Data listing START
(** The lines the loop would return if it stopped in state [st]. *)
Definition flush (st : list str * list str) : list str :=
  match snd st with
  | _ :: _ => fst st ++ [join (lit " ") (snd st)]
  | [] => fst st
  end.

(** After the first word the current line is never empty, and the lines
    read back as the words consumed so far. *)
Definition wrap_inv (seen : list str) (st : list str * list str) : Prop :=
  (seen = [] /\ st = ([], []))
  \/ (seen <> [] /\ snd st <> []
      /\ join (lit " ") (flush st) = join (lit " ") seen).

(** Every line is within the 40-character budget or is a single word. *)
Definition line_ok (all : list str) (line : str) : Prop :=
  len line <= 40 \/ In line all.

End WrapLoop.
Import WrapLoop.

(** ** The distance of the specification

    The specification measures a candidate against the requested
    dimensions in millimetres: by width alone for a continuous roll, by the
    Euclidean distance over width and height for a fixed page. *)

Module Geometry.

Definition distance_mm (size : BillSize) (width_mm height_mm : Q) : R :=
  let dw := (IZR (BillSizeData.width_mm size) - Q2R width_mm)%R in
  let dh := (IZR (BillSizeData.height_mm size) - Q2R height_mm)%R in
  if is_continuous size then Rabs dw
  else sqrt (dw * dw + dh * dh).

End Geometry.
Import Geometry.

(** * Properties *)

(** ** Lengths and slices *)

Section ListFacts.

Context {A : Type}.
Implicit Types l : list A.
(** * A shallow embedding of backend/crawler.py and backend/main.py

    Text is a Python [str]: a list of Unicode code points, [text := list Z].
    Regular expressions of the source are written out as deterministic
    matchers, one per pattern, following Python's [re] semantics
    (leftmost match, alternatives tried in order, greedy quantifiers). *)

From Stdlib Require Import ZArith List Bool Lia String Ascii.
Import ListNotations.
Open Scope Z_scope.

Definition text := list Z.

(** ASCII literals as code-point lists. *)
Fixpoint cps (s : string) : text :=
  match s with
  | EmptyString => []
  | String c s' => Z.of_nat (nat_of_ascii c) :: cps s'
  end.

(** Chinese characters used by the source. *)
Definition JIN : Z := 20170.    (* U+4ECA *)
Definition TIAN : Z := 22825.   (* U+5929 *)
Definition ZUO : Z := 26152.    (* U+6628 *)
Definition WEI : Z := 26410.    (* U+672A *)
Definition ZHI : Z := 30693.    (* U+77E5 *)
Definition DA : Z := 22823.     (* U+5927 *)
Definition XIAO : Z := 23567.   (* U+5C0F *)

Fixpoint text_eqb (a b : text) : bool :=
  match a, b with
  | [], [] => true
  | x :: a', y :: b' => (x =? y) && text_eqb a' b'
  | _, _ => false
  end.

Fixpoint starts_with (p t : text) : bool :=
  match p, t with
  | [], _ => true
  | x :: p', y :: t' => (x =? y) && starts_with p' t'
  | _ :: _, [] => false
  end.

(** Python [p in t]. *)
Fixpoint contains (p t : text) : bool :=
  starts_with p t || match t with [] => false | _ :: t' => contains p t' end.

(** Python [t.endswith(p)]. *)
Definition ends_with (p t : text) : bool := starts_with (rev p) (rev t).

(** ** Character classes of Python [str] patterns (CPython 3.11 tables). *)

(** [\s] and [str.isspace]: the Unicode white-space characters. *)
Definition is_space (c : Z) : bool :=
  ((9 <=? c) && (c <=? 13)) || ((28 <=? c) && (c <=? 32)) || (c =? 133)
  || (c =? 160) || (c =? 5760) || ((8192 <=? c) && (c <=? 8202))
  || (c =? 8232) || (c =? 8233) || (c =? 8239) || (c =? 8287) || (c =? 12288).

(** [\d]: the decimal digits (category Nd); each block is ten consecutive
    code points starting at a digit zero. *)
Definition nd_zeros : list Z :=
  [0x30; 0x660; 0x6f0; 0x7c0; 0x966; 0x9e6; 0xa66; 0xae6; 0xb66; 0xbe6;
   0xc66; 0xce6; 0xd66; 0xde6; 0xe50; 0xed0; 0xf20; 0x1040; 0x1090; 0x17e0;
   0x1810; 0x1946; 0x19d0; 0x1a80; 0x1a90; 0x1b50; 0x1bb0; 0x1c40; 0x1c50;
   0xa620; 0xa8d0; 0xa900; 0xa9d0; 0xa9f0; 0xaa50; 0xabf0; 0xff10; 0x104a0;
   0x10d30; 0x11066; 0x110f0; 0x11136; 0x111d0; 0x112f0; 0x11450; 0x114d0;
   0x11650; 0x116c0; 0x11730; 0x118e0; 0x11950; 0x11c50; 0x11d50; 0x11da0;
   0x16a60; 0x16ac0; 0x16b50; 0x1d7ce; 0x1d7d8; 0x1d7e2; 0x1d7ec; 0x1d7f6;
   0x1e140; 0x1e2f0; 0x1e950; 0x1fbf0].

(** The value [int()] gives to a decimal digit, [None] off the class. *)
Definition digit_value (c : Z) : option Z :=
  match find (fun z => (z <=? c) && (c <? z + 10)) nd_zeros with
  | Some z => Some (c - z)
  | None => None
  end.

Definition is_digit (c : Z) : bool :=
  match digit_value c with Some _ => true | None => false end.

(** [int(s)] on a non-empty run of decimal digits. *)
Definition digit_step (acc : Z) (c : Z) : Z :=
  acc * 10 + match digit_value c with Some v => v | None => 0 end.

Definition int_of_digits (ds : text) : Z := fold_left digit_step ds 0.

(** Case folding of [re.IGNORECASE] on ASCII letters: the 52 ASCII letters
    and the four non-ASCII letters U+0130, U+0131, U+017F, U+212A. *)
Definition fold (c : Z) : Z :=
  if (65 <=? c) && (c <=? 90) then c + 32
  else if (c =? 0x130) || (c =? 0x131) then 105
  else if c =? 0x17f then 115
  else if c =? 0x212a then 107
  else c.

(** [str.lower] as seen by the source's tests.  Every use compares the
    lowered text with an ASCII marker.  The only non-ASCII characters whose
    lowercase holds ASCII letters are U+0130 (lowered to [i] then U+0307) and
    U+212A (lowered to [k]); no marker contains [k], and in every marker an
    [i] is followed by another ASCII character, so neither can take part in
    a match and lowering the ASCII capitals alone decides every test. *)
Definition lower_char (c : Z) : Z :=
  if (65 <=? c) && (c <=? 90) then c + 32 else c.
Data listing END
• [What is being asked] Pick out every line above that holds the word "source" and copy it.

• [Answer]
    Regular expressions of the source are written out as deterministic
(** Chinese characters used by the source. *)
(** [str.lower] as seen by the source's tests.  Every use compares the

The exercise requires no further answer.